> **TASK PROMPT**: Across all the records below, how many lines contain "assumption"? Respond with only the number.

%%

Lemma has_shape3_weigh_positions (samples positions width : nat)
    (context : cube) (alphas : mat) :
  Attend.has_shape3 samples positions width context ->
  has_shape samples positions alphas ->
  Attend.has_shape3 samples positions width
                    (AttLSTMCond.weigh_positions context alphas).
Proof.
  intros [Hx Hxs] [Ha Har]. unfold AttLSTMCond.weigh_positions. split.
  - rewrite length_map2, Ha, Hx. apply Nat.min_id.
  - unfold Dense.well_shaped.
    apply (Forall_map2 _
             (fun sample : mat =>
                length sample = positions
                /\ Forall (fun v : vec => length v = width) sample)
             (fun arow : vec => length arow = positions));
      [|assumption|assumption].
    intros sample arow [Hs Hv] Harow. split.
    + rewrite length_map2, Harow, Hs. apply Nat.min_id.
    + apply (Forall_map2 _ (fun v : vec => length v = width)
               (fun _ : R => True));
        [|exact Hv|apply Forall_forall; auto].
      intros v a Hlen _. rewrite length_map. exact Hlen.
Qed.

Lemma has_shape_sum_positions (samples positions width : nat) (x : cube) :
  0 < positions ->
  Attend.has_shape3 samples positions width x ->
  has_shape samples width (AttLSTMCond.sum_positions x).
Proof.
  intros Hpos [Hx Hxs]. unfold AttLSTMCond.sum_positions.
  split; [rewrite length_map; exact Hx|].
  rewrite Forall_map. eapply Forall_impl; [|exact Hxs].
  intros sample [Hs Hv]. cbv beta. rewrite length_map, length_seq.
  destruct sample as [|v sample]; [simpl in Hs; lia|].
  apply Forall_inv in Hv. exact Hv.
Qed.

(** *** The scores *)

Lemma plain_scores (self : AttLSTMCond.t) (pc : cube) (ps : mat) (bca : vec)
    (samples positions att_units : nat) :
  Attend.has_shape3 samples positions att_units pc ->
  has_shape samples att_units ps ->
  length bca = positions ->
  let e0 :=
    K.bias_add
      (K.dot31 (map (map (map tanh)) (AttLSTMCond.add_to_positions pc ps))
               (AttLSTMCond.attention_context_wa self))
      bca in
  has_shape samples positions e0
  /\ forall i j,
       i < samples -> j < positions ->
       nth j (nth i e0 []) 0%R
       = Attend.score self (nth j (nth i pc []) []) (nth i ps [])
                      (nth j bca 0%R).
Proof.
  intros Hpc Hps Hbca e0.
  pose proof (has_shape3_add_to_positions _ _ _ pc ps Hpc Hps) as HX.
  pose proof (has_shape3_map tanh _ _ _ _ HX) as HT.
  pose proof (has_shape_dot31 _ _ _ _ (AttLSTMCond.attention_context_wa self)
                HT) as HD.
  split; [apply has_shape_bias_add; assumption|].
  intros i j Hi Hj. subst e0. unfold K.bias_add.
  rewrite (nth_map_in _ _ i [] []) by (destruct HD as [-> _]; exact Hi).
  unfold vadd.
  rewrite (nth_map2 Rplus _ _ j 0%R 0%R 0%R)
    by (rewrite ?(row_length _ _ _ i HD Hi), ?Hbca; exact Hj).
  unfold Attend.score. f_equal.
  unfold K.dot31.
  rewrite (nth_map_in _ _ i [] []) by (destruct HT as [-> _]; exact Hi).
  pose proof (sample_shape _ _ _ _ i HT Hi) as [HTi _].
  rewrite (nth_map_in _ _ j 0%R []) by (rewrite HTi; exact Hj).
  f_equal.
  rewrite (nth_map_in _ _ i [] []) by (destruct HX as [-> _]; exact Hi).
  pose proof (sample_shape _ _ _ _ i HX Hi) as [HXi _].
  rewrite (nth_map_in _ _ j [] []) by (rewrite HXi; exact Hj).
  f_equal.
  unfold AttLSTMCond.add_to_positions.
  rewrite (nth_map2 _ _ _ i [] [] [])
    by (first [destruct Hpc as [-> _] | destruct Hps as [-> _]]; exact Hi).
  pose proof (sample_shape _ _ _ _ i Hpc Hi) as [Hpci _].
  rewrite (nth_map_in _ _ j [] []) by (rewrite Hpci; exact Hj).
  reflexivity.
Qed.

Lemma scores_written_out (self : AttLSTMCond.t) (h : mat) (a0 : tensor)
    (pctx_ : cube) (mask_context : tensor) (bca : vec)
    (samples positions att_units : nat) :
  (0 < AttLSTMCond.units self) ->
  has_shape (AttLSTMCond.units self) att_units
            (AttLSTMCond.attention_recurrent_kernel self) ->
  AttLSTMCond.bias_ca self = Some bca ->
  length bca = positions ->
  has_shape samples (AttLSTMCond.units self) h ->
  Gates.mask_for samples (AttLSTMCond.units self) a0 ->
  Attend.has_shape3 samples positions att_units pctx_ ->
  Attend.mask_fits samples positions mask_context ->
  exists mask e,
    AttLSTMCond.context_mask mask_context = Ok mask
    /\ AttLSTMCond.scores self h a0 pctx_ mask = Ok e
    /\ has_shape samples positions e
    /\ forall i j,
         i < samples -> j < positions ->
         entry e i j
         = Some (Attend.score_at self h a0 pctx_ mask_context bca i j).
Proof.
  intros Hu Hark Hca Hbca Hh Ha0 Hpctx Hmask.
  assert (Hps : has_shape samples att_units
                          (Attend.projected_state self h a0)).
  { unfold Attend.projected_state.
    apply (has_shape_product samples (AttLSTMCond.units self));
      try assumption.
    apply has_shape_masked; assumption. }
  unfold AttLSTMCond.scores.
  rewrite (times_masked _ _ h a0 Ha0), Hca. cbn [Py.bind plus_bias].
  fold (Attend.projected_state self h a0).
  destruct mask_context as [v|v|m|c]; cbn [Attend.mask_fits] in Hmask;
    try contradiction.
  - destruct (plain_scores self pctx_ _ bca _ _ _ Hpctx Hps Hbca)
      as [He0 Hentries].
    eexists; eexists. split; [reflexivity|]. split; [reflexivity|].
    split; [exact He0|]. intros i j Hi Hj.
    rewrite (entry_nth _ _ _ i j He0 Hi Hj), (Hentries i j Hi Hj).
    reflexivity.
  - destruct (plain_scores self pctx_ _ bca _ _ _ Hpctx Hps Hbca)
      as [He0 Hentries].
    eexists; eexists. split; [reflexivity|]. split; [reflexivity|].
    split; [exact He0|]. intros i j Hi Hj.
    rewrite (entry_nth _ _ _ i j He0 Hi Hj), (Hentries i j Hi Hj).
    reflexivity.
  - pose proof (has_shape3_mask_positions _ _ _ m pctx_ Hmask Hpctx) as Hpm.
    destruct (plain_scores self _ _ bca _ _ _ Hpm Hps Hbca)
      as [He0 Hentries].
    eexists; eexists. split; [reflexivity|]. split; [reflexivity|].
    assert (He : has_shape samples positions
                   (mmul m
                      (K.bias_add
                         (K.dot31
                            (map (map (map tanh))
                               (AttLSTMCond.add_to_positions
                                  (AttLSTMCond.mask_positions m pctx_)
                                  (Attend.projected_state self h a0)))
                            (AttLSTMCond.attention_context_wa self))
                         bca)))
      by (apply has_shape_mmul; assumption).
    split; [exact He|]. intros i j Hi Hj.
    rewrite (entry_nth _ _ _ i j He Hi Hj). f_equal.
    unfold mmul.
    rewrite (nth_map2 _ _ _ i [] [] [])
      by (first [destruct Hmask as [-> _] | destruct He0 as [-> _]];
          exact Hi).
    unfold vmul.
    rewrite (nth_map2 Rmult _ _ j 0%R 0%R 0%R)
      by (rewrite ?(row_length _ _ _ i Hmask Hi),
            ?(row_length _ _ _ i He0 Hi); exact Hj).
    rewrite (Hentries i j Hi Hj).
    unfold Attend.score_at. f_equal. f_equal.
    unfold AttLSTMCond.mask_positions.
    rewrite (nth_map2 _ _ _ i [] [] [])
      by (first [destruct Hmask as [-> _] | destruct Hpctx as [-> _]];
          exact Hi).
    pose proof (sample_shape _ _ _ _ i Hpctx Hi) as [Hpi _].
    rewrite (nth_map2 vscale _ _ j [] 0%R [])
      by (rewrite ?(row_length _ _ _ i Hmask Hi), ?Hpi; exact Hj).
    reflexivity.
Qed.

(** *** C2: the weights and the context vector of the attention step *)

Lemma softmax_rows (samples positions : nat) (e : mat) (i : nat) :
  0 < positions -> has_shape samples positions e -> i < samples ->
  let arow := nth i (K.softmax e) [] in
  length arow = positions
  /\ (forall a, In a arow -> (0 <= a <= 1)%R)
  /\ Rsum arow = 1%R.
Proof.
  intros Hpos He Hi arow.
  pose proof (row_length _ _ _ i (has_shape_softmax _ _ _ He) Hi) as Hlen.
  split; [exact Hlen|].
  subst arow. unfold K.softmax in *.
  rewrite (nth_map_in _ _ i [] []) in * by (destruct He as [-> _]; exact Hi).
  split.
  - intros a Ha. apply softmax_row_range in Ha. lra.
  - apply softmax_row_sum. intros Hnil.
    unfold K.softmax_row in Hlen. rewrite Hnil in Hlen. simpl in Hlen. lia.
Qed.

%%

> **ANSWER**: 5